[MATERIAL TO PROCESS]

Definition advance (st : mstate) (x : codeUnit) (xs : jsstring) : mstate :=
  {| prev := Some x; rest := xs; pos := S (pos st); caps := caps st |}.

Definition setCap (n : nat) (text : jsstring) (st : mstate) : mstate :=
  {| prev := prev st; rest := rest st; pos := pos st; caps := (n, text) :: caps st |}.

(** Canonicalize of the specification, for patterns without the [u] flag:
    with [ignoreCase] an ASCII letter is compared in upper case, and a
    character outside ASCII never becomes an ASCII one. *)
Definition canon (ic : bool) (c : codeUnit) : codeUnit := if ic then upperCU c else c.

Definition isWordAt (o : option codeUnit) : bool :=
  match o with Some c => isWord c | None => false end.

(** The longest run of [p]-characters at the head of [s], at most [hi] long. *)
Fixpoint runLength (p : codeUnit -> bool) (hi : option nat) (s : jsstring) : nat :=
  match s with
  | [] => 0
  | x :: s' =>
      if p x then
        match hi with
        | Some 0 => 0
        | Some (S h) => S (runLength p (Some h) s')
        | None => S (runLength p None s')
        end
      else 0
  end.

Fixpoint consume (n : nat) (st : mstate) : mstate :=
  match n with
  | 0 => st
  | S n' => match rest st with
            | [] => st
            | x :: xs => consume n' (advance st x xs)
            end
  end.

(** Greedy repetition: try the continuation after [n] characters, then after
    [n-1], ... down to [lo]. *)
Fixpoint repTry (lo n : nat) (st : mstate) (k : mstate -> option mstate) : option mstate :=
  if n <? lo then None
  else match k (consume n st) with
       | Some r => Some r
       | None => match n with
                 | 0 => None
                 | S n' => repTry lo n' st k
                 end
       end.

(** The backtracking matcher, in continuation-passing style: [run ic r st k]
    matches [r] at [st] and hands every way of doing so, in priority order,
    to [k] until one succeeds. *)
Fixpoint run (ic : bool) (r : regex) (st : mstate) (k : mstate -> option mstate)
  : option mstate :=
  match r with
  | Chr c =>
      match rest st with
      | x :: xs => if cu_eqb (canon ic c) (canon ic x) then k (advance st x xs) else None
      | [] => None
      end
  | Cls p =>
      match rest st with
      | x :: xs => if p x then k (advance st x xs) else None
      | [] => None
      end
  | Cat r1 r2 => run ic r1 st (fun st1 => run ic r2 st1 k)
  | Alt r1 r2 =>
      match run ic r1 st k with
      | Some res => Some res
      | None => run ic r2 st k
      end
  | Grp n r1 =>
      run ic r1 st (fun st1 => k (setCap n (firstn (pos st1 - pos st) (rest st)) st1))
  | Rep p lo hi => repTry lo (runLength p hi (rest st)) st k
  | Bol => if pos st =? 0 then k st else None
  | Eol => match rest st with [] => k st | _ :: _ => None end
  | Wordb =>
      if xorb (isWordAt (prev st)) (isWordAt (hd_error (rest st))) then k st else None
  | Eps => k st
  end.

(** The least number of characters a match of [r] covers. *)
Fixpoint minLength (r : regex) : nat :=
  match r with
  | Chr _ | Cls _ => 1
  | Cat r1 r2 => minLength r1 + minLength r2
  | Alt r1 r2 => Nat.min (minLength r1) (minLength r2)
  | Grp _ r1 => minLength r1
  | Rep _ lo _ => lo
  | Bol | Eol | Wordb | Eps => 0
  end.

(** The result of a successful [exec]: where the match starts and ends, and
    the captured groups. *)
Record match_result := {
  index : nat;
  endIndex : nat;
  groups : list (nat * jsstring)
}.

(** [m[n]] for a capturing group: [None] is [undefined]. *)
Fixpoint lookupGroup (n : nat) (g : list (nat * jsstring)) : option jsstring :=
  match g with
  | [] => None
  | (i, t) :: g' => if i =? n then Some t else lookupGroup n g'
  end.
Definition group (n : nat) (m : match_result) : option jsstring := lookupGroup n (groups m).

(** The leftmost match at or after the current position. *)
Fixpoint search (ic : bool) (r : regex) (pv : option codeUnit) (rs : jsstring) (i : nat)
  : option match_result :=
  match run ic r {| prev := pv; rest := rs; pos := i; caps := [] |} Some with
  | Some st' => Some {| index := i; endIndex := pos st'; groups := caps st' |}
  | None => match rs with
            | [] => None
            | x :: rs' => search ic r (Some x) rs' (S i)
            end
  end.

Definition prevAt (s : jsstring) (i : nat) : option codeUnit :=
  match i with 0 => None | S j => nth_error s j end.
Lemma quote_of_one_day_history_witness :
  exists q,
    fetch_quote (one_day_market 132.4375) "aapl" = Some q /\
    q_symbol q = PyStr.upper "aapl" /\
    q_price q = PyFloat.round2 132.4375 /\
    q_change q = 0%float /\
    (q_pct q =? 0)%float = true.
Proof.
  apply (quote_of_one_day_history (one_day_market 132.4375) "aapl"
           (daily_frame [132.4375%float]) 132.4375).
  - reflexivity.
  - reflexivity.
  - simpl. auto 10.
  - reflexivity.
Defined.

(* ================================================================= *)
(** ** How a run of the Login page ends *)

(** X17. A run of the script on the Login page either logs the visitor in
    and is rerun, when Login is pressed with a name that is not blank, or
    leaves the session as it was and ends with the NameError of line 389,
    after the error message when Login was pressed with a blank name: the
    dispatch below the page is evaluated in every run that is not rerun. *)
Theorem login_run_ends (s : session) (w : world) (i : ui) :
  user s = None -> nav i = "Login" ->
  (login_clicked i = true /\ PyStr.strip (login_username i) <> "" ->
   script s w i
   = ended (with_user s (Some (PyStr.strip (login_username i))))
           [(st_success, Welcome (PyStr.strip (login_username i)))] Rerun) /\
  (~ (login_clicked i = true /\ PyStr.strip (login_username i) <> "") ->
   after (script s w i) = s /\
   ending_of (script s w i) = Raised (NameError "nav_choice") /\
   notices (script s w i)
   = if login_clicked i then [(st_error, Please_enter_a_valid_username)] else []).
Proof.
  intros U N. unfold script, script_with, pick. rewrite U, N.
  cbn [fst snd].
  change (PyStr.mem "Login" ["Login"]) with true. cbv iota.
  rewrite (and_then_completed (done s []) _ eq_refl). cbn [after done notices app].
  change (String.eqb "Login" "Login") with true. cbv iota.
  unfold login_page.
  destruct (login_clicked i).
  - destruct (PyStr.truthy (PyStr.strip (login_username i))) eqn:T.
    + rewrite (strip_truthy _ T). simpl. split; [reflexivity|].
      intros H. exfalso. apply H. split; [reflexivity|].
      apply truthy_nonempty. exact T.
    + rewrite andb_false_r. split.
      * intros [_ H]. apply truthy_nonempty in H. congruence.
      * intros _. repeat split.
  - split.
    + intros [H _]. discriminate H.
    + intros _. repeat split.
Qed.
Lemma record_dequeue_accounted q r x t rest now :
  accounted q r -> _queue q = (x, t) :: rest ->
  accounted (record_dequeue q rest t now) r.
Proof.
  intros [Hc Hb] Hq. unfold accounted, qsize in *. simpl.
  rewrite Hq in Hc, Hb. simpl length in Hc, Hb. split; lia.
Qed.

Lemma get_accounted q r timeout now :
  accounted q r ->
  accounted (fst (get q timeout now)) (r + rejection (snd (get q timeout now))) /\
  _max_size (fst (get q timeout now)) = _max_size q /\
  _policy (fst (get q timeout now)) = _policy q.
Proof.
  intros H. unfold get.
  match goal with |- context [if ?b then _ else _] => destruct b end.
  { simpl. rewrite Z.add_0_r. auto. }
  destruct (_queue q) as [|[x t] rest] eqn:Hq.
  - assert (E : forall b : bool,
               rejection (T := T)
                 (if b then RaisedTimeoutError else Blocked) = 0)
      by (intros []; reflexivity).
    simpl. rewrite E, Z.add_0_r. auto.
  - simpl. rewrite Z.add_0_r. repeat split.
    + eapply record_dequeue_accounted; eassumption.
    + eapply record_dequeue_accounted; eassumption.
Qed.

Lemma get_nowait_accounted q r now :
  accounted q r ->
  accounted (fst (get_nowait q now)) (r + rejection (snd (get_nowait q now))) /\
  _max_size (fst (get_nowait q now)) = _max_size q /\
  _policy (fst (get_nowait q now)) = _policy q.
Proof.
  intros H. unfold get_nowait.
  destruct (_queue q) as [|[x t] rest] eqn:Hq; simpl; rewrite Z.add_0_r.
  - auto.
  - repeat split; eapply record_dequeue_accounted; eassumption.
Qed.

Lemma step_accounted q r c :
  accounted q r ->
  accounted (fst (step q c)) (r + rejection (snd (step q c))) /\
  _max_size (fst (step q c)) = _max_size q /\
  _policy (fst (step q c)) = _policy q.
Proof.
  destruct c; simpl.
  - apply put_accounted.
  - apply get_accounted.
  - apply get_nowait_accounted.
Qed.

Lemma run_accounted (cs : list (call T)) : forall q r,
  accounted q r ->
  accounted (fst (run q cs)) (r + rejected (snd (run q cs))) /\
  _max_size (fst (run q cs)) = _max_size q /\
  _policy (fst (run q cs)) = _policy q.
Proof.
  induction cs as [|c cs IH]; intros q r H; simpl.
  - rewrite rejected_nil, Z.add_0_r. auto.
  - destruct (step_accounted q r c H) as (H1 & H2 & H3).
    destruct (step q c) as [q1 o] eqn:Hstep. simpl in H1, H2, H3.
    destruct (IH q1 _ H1) as (I1 & I2 & I3).
    destruct (run q1 cs) as [q2 os] eqn:Hrun. simpl in I1, I2, I3.
    assert (Hgo : accounted q2 (r + rejected (o :: os)) /\
                  _max_size q2 = _max_size q /\ _policy q2 = _policy q).
    { rewrite rejected_cons, Z.add_assoc. repeat split; try congruence;
        apply I1. }
    destruct o; simpl; try exact Hgo.
    rewrite rejected_cons, rejected_nil. simpl. rewrite !Z.add_0_r.
    simpl in H1. rewrite Z.add_0_r in H1. auto.
Qed.

Lemma new_accounted max_size policy cb :
  accounted (new (T := T) max_size policy cb) 0.
Proof. unfold accounted, qsize. simpl. split; lia. Qed.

[/MATERIAL TO PROCESS]

# [WHAT IS REQUIRED]
Restate, word for word and with nothing added, the lines from the first line of the listing through the one where "(** Canonicalize of" stands.

# [WRITTEN SOLUTION]
Definition advance (st : mstate) (x : codeUnit) (xs : jsstring) : mstate :=
  {| prev := Some x; rest := xs; pos := S (pos st); caps := caps st |}.

Definition setCap (n : nat) (text : jsstring) (st : mstate) : mstate :=
  {| prev := prev st; rest := rest st; pos := pos st; caps := (n, text) :: caps st |}.

(** Canonicalize of the specification, for patterns without the [u] flag:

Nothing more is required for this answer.